Bau minuman banyak menentukan kelezatan bahan minuman tersebut. Dalam hal bau lebih banyak sangkut pautnya denga alat panca indera penciuman. Bau-bauan baru dapat dikenali bila berbentuk uap, dan molekul-molekul komponen bau tersebut harus sempat menyentuh sel olfactory, dan meneruskan ke otak dalam bentuk influks listrik oleh ujung-ujung sel olfactory.
2. Rasa
Rasa berbeda dengan bau dan lebih banyak melibatkan panca indera lidah. Rasa dapat dikenali dan dibedakan oleh kuncup-kuncup cecepan yg terletak pada papilla yaitu bagian noda darah jingga pada lidah.pada anak kuncup-kuncup perasa tersebut selain terletak di lidah juga terletak pada farinx,pelata bagian langit-langit yg lunak maupun keras. Papilla yg lain merupakan papila foliatadi bagian pinggir lidah dan apabila sirkumvalata yg melintang di lidah bagian belakang dan berbentuk huruf V. semuanya mempunyai kuncup cecapan, sedang bagian tengah lidah tidak. Papilia filiform tifak mengandung kuncup-kuncup cecapan tetapi peka terhadap sentuhan.
3. Rangsangan Mulut
Selain dari komponen-komponen cita rasa tersebut diatas, komponen yg juga penting merupakan timbulnya perasaan seseorang setelah menelan suatu minuman. Bahan minuman yg mempunyai sifat merangsang syaraf perasa dibawah kulit muka, lidah, maupun gigi akan menimbulkan perasaan tertentu.

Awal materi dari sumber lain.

Lemma video_loop_spec dirs es post : good_dirs LIB_LEN dirs -> es <> [] -> Forall video_name es ->
  forall fuel, (length (names_text es) < fuel)%nat ->
  gives (length es) (video_loop fuel (Some (path_text dirs)) (names_text es ++ post))
    (library_target dirs <$> (video_file <$> es)) (library_target dirs <$> (video_file <$> es)).
Proof.
  intros Hd. induction es as [|e es IH]; intros Hne Hes fuel Hf; [done|].
  apply Forall_cons_1 in Hes as [(Hc & Hp & Hlib & Hlen) Hes]. destruct fuel as [|fuel]; [lia|].
  assert (Hstop : Forall (fun c => (c =? ch ",") || (c =? ch ")") = false) e).
  { apply Forall_forall. intros c Hin. apply orb_false_iff. split; apply Z.eqb_neq; by intros ->. }
  assert (Hsplit : exists c r, upto (fun c => (c =? ch ",") || (c =? ch ")")) (names_text (e :: es) ++ post) = (e, c :: r) /\
    (es = [] /\ c = ch ")" \/ (es <> [] /\ c = ch "," /\ r = names_text es ++ post /\ (length (names_text es) < fuel)%nat))).
  { destruct es as [|e' es].
    - exists (ch ")"), post. cbn [names_text]. rewrite <- app_assoc. split; [by apply upto_app|by left].
    - change (names_text (e :: e' :: es)) with (e ++ ch "," :: names_text (e' :: es)) in *. rewrite <- app_assoc.
      exists (ch ","), (names_text (e' :: es) ++ post). split; [by apply upto_app|]. right. split_and!; [done..|].
      rewrite length_app in Hf. cbn [length] in Hf. lia. }
  destruct Hsplit as (c & r & Ep & Hcase). cbn [fmap list_fmap length].
  pose proof (preload_library_spec (video_file e) dirs Hlib (good_dirs_le _ _ _ Hd Hlen)) as Hone.
  eapply gives_ext; [intros s; cbn [video_loop]; rewrite Ep;
    change ((tolower <$> e) ++ bstr ".dll") with (video_file e);
    rewrite fits_ok by (unfold BUF_LEN, LIB_LEN in *; lia); reflexivity|]. cbn [mbind C_bind].
  destruct Hcase as [[-> ->]|(Hes0 & -> & -> & Hf')].
  - apply (gives_cons 0 _ (fun s => Ret (0, s)) _ [] []); [done|apply gives_nothing].
  - apply gives_cons; [done|]. by apply IH.
Qed.

Lemma load_video_spec c dirs es : libpath c = Some (path_text dirs) -> good_dirs LIB_LEN dirs -> screens (set_ c) es ->
  gives (length es) (load_video c) (library_target dirs <$> (video_file <$> es)) (library_target dirs <$> (video_file <$> es)).
Proof.
  intros El Hd Hes. unfold load_video.
  destruct Hes as [E|v E Hl E'|v pre es post E Hl E' Hl' Hpre Hne Hes]; rewrite E; [apply gives_nothing| |].
  - rewrite fits_ok by done. cbn [mbind C_bind]. rewrite E'. apply gives_nothing.
  - rewrite fits_ok by done. cbn [mbind C_bind]. rewrite E', fits_ok by done. cbn [mbind C_bind].
    rewrite upto_app by (done || by apply not_in_stops). cbn [snd]. cbv zeta. rewrite bool_decide_eq_false_2 by done.
    cbn [tail]. rewrite El. apply video_loop_spec; [done..|]. cbn [length]. rewrite length_app. lia.
Qed.

(** *** Code pages *)

Definition codepage_names (p : list Z) : list (list Z) :=
  let '(e, t) := upto (fun c => c =? ch ",") p in
  (fun e => bstr "/language/codepage/ibm" ++ e) <$>
    (if bool_decide (t = []) then [e] else [e; fst (upto (fun c => c =? ch ",") (tail t))]).
Definition unicode_files (c : boot_cfg) : list (list Z) :=
  bstr "/language/codepage/ucstbl.lst" :: codepage_names (codepage c).

Lemma codepage_all p s : codepage_loop 2 p s = all_of (fun a => preload_module a false) (codepage_names p) s.
Proof.
  unfold codepage_names. cbn [codepage_loop]. destruct (upto _ p) as [e t]. case_bool_decide as Ht; cbn [fmap list_fmap all_of].
  - destruct (preload_module _ _ s) as [[rc s1]| | |]; done.
  - destruct (upto _ (tail t)) as [e' t']. cbn [fst]. destruct (preload_module _ _ s) as [[rc s1]| | |]; cbn; try done.
    destruct (rc =? 0); [done|]. destruct (preload_module _ _ s1) as [[rc' s2]| | |]; cbn; try done.
    destruct (rc' =? 0); [done|]. by case_bool_decide.
Qed.
Lemma codepage_names_length p : (length (codepage_names p) <= 2)%nat.
Proof. unfold codepage_names. destruct (upto _ p) as [e t]. rewrite length_fmap. case_bool_decide; cbn; lia. Qed.

(** A module that is there already is not loaded again. *)
(** A module that is there already is not loaded again. *)
Lemma preload_present m three s : good_name m -> has (strip_name m) s -> preload_module m three s = Ret (1, s).
Proof.
  intros Hm Hh. destruct (stem_spec m Hm) as (b & E & _). unfold preload_module. rewrite E. cbn [mbind C_bind].
  apply has_existsb in Hh. by rewrite Hh.
Qed.
Lemma there_has m s : good_name m -> no_blank m -> there s (file_target false m) -> has (strip_name m) s.
Proof.
  intros Hm Hb (p & Hp & Hc). exists p. split; [done|]. apply list_elem_of_singleton in Hp as ->.
  destruct (stem_spec m Hm) as (_ & _ & _ & _ & Hne & _).
  assert (Hm0 : m <> []) by (intros ->; by vm_compute in Hne). destruct (strip_some m Hm0) as (t & k & E & Et).
  assert (Hs : stem m = strip_name m).
  { unfold stem, strip_name. rewrite E, upto_all; [done|]. rewrite Et. apply Forall_drop. rewrite Forall_fmap.
    eapply Forall_impl; [exact Hb|]. intros c. apply lower_blank. }
  rewrite <- Hs. by apply (has_part_self (stem m) [ch "/"]).
Qed.
Lemma all_present l s : Forall (fun m => good_name m /\ has (strip_name m) s) l ->
  all_of (fun a => preload_module a false) l s = Ret (0, s).
Proof.
  induction 1 as [|m l (Hm & Hh) _ IH]; cbn [all_of]; [done|]. rewrite preload_present by done. cbn [mbind C_bind].
  exact IH.
Qed.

Tekstur dan konsistensi suatu bahan akan mempengaruhi cita rasa yg ditimbulkan oleh bahan tersebut. Dari penelitian-penelitian yg dilakukan diperoleh bahwa perubahan tekstur atau viskositas bahan dapat mengubah rasa dan bau yg timbul karena dapat mempengaruhi kecepatan timbulnya rangsangan terhadap sel reseptor olfaktori dan klelnjar air liur. Semakin kental suatu bahan, penerimaan terhadap intensitas rasa, bau dan cita rasa semakin berkurang. Penambahan zat-zat pengental seperti CMC (Carboxy Methyl Cellulose) dapat mengurangi rasa asam sitrat, rasa pahit kafein, ataupun rasa manis sukrosa; sebaliknya akan meningkatkan rasa asin NaCl dan rasa manis sakarin. Rasa dipengaruhi oleh beberapa faktor; suhu, konsentrasi, dan interaksi dengan komponen rasa yg lain.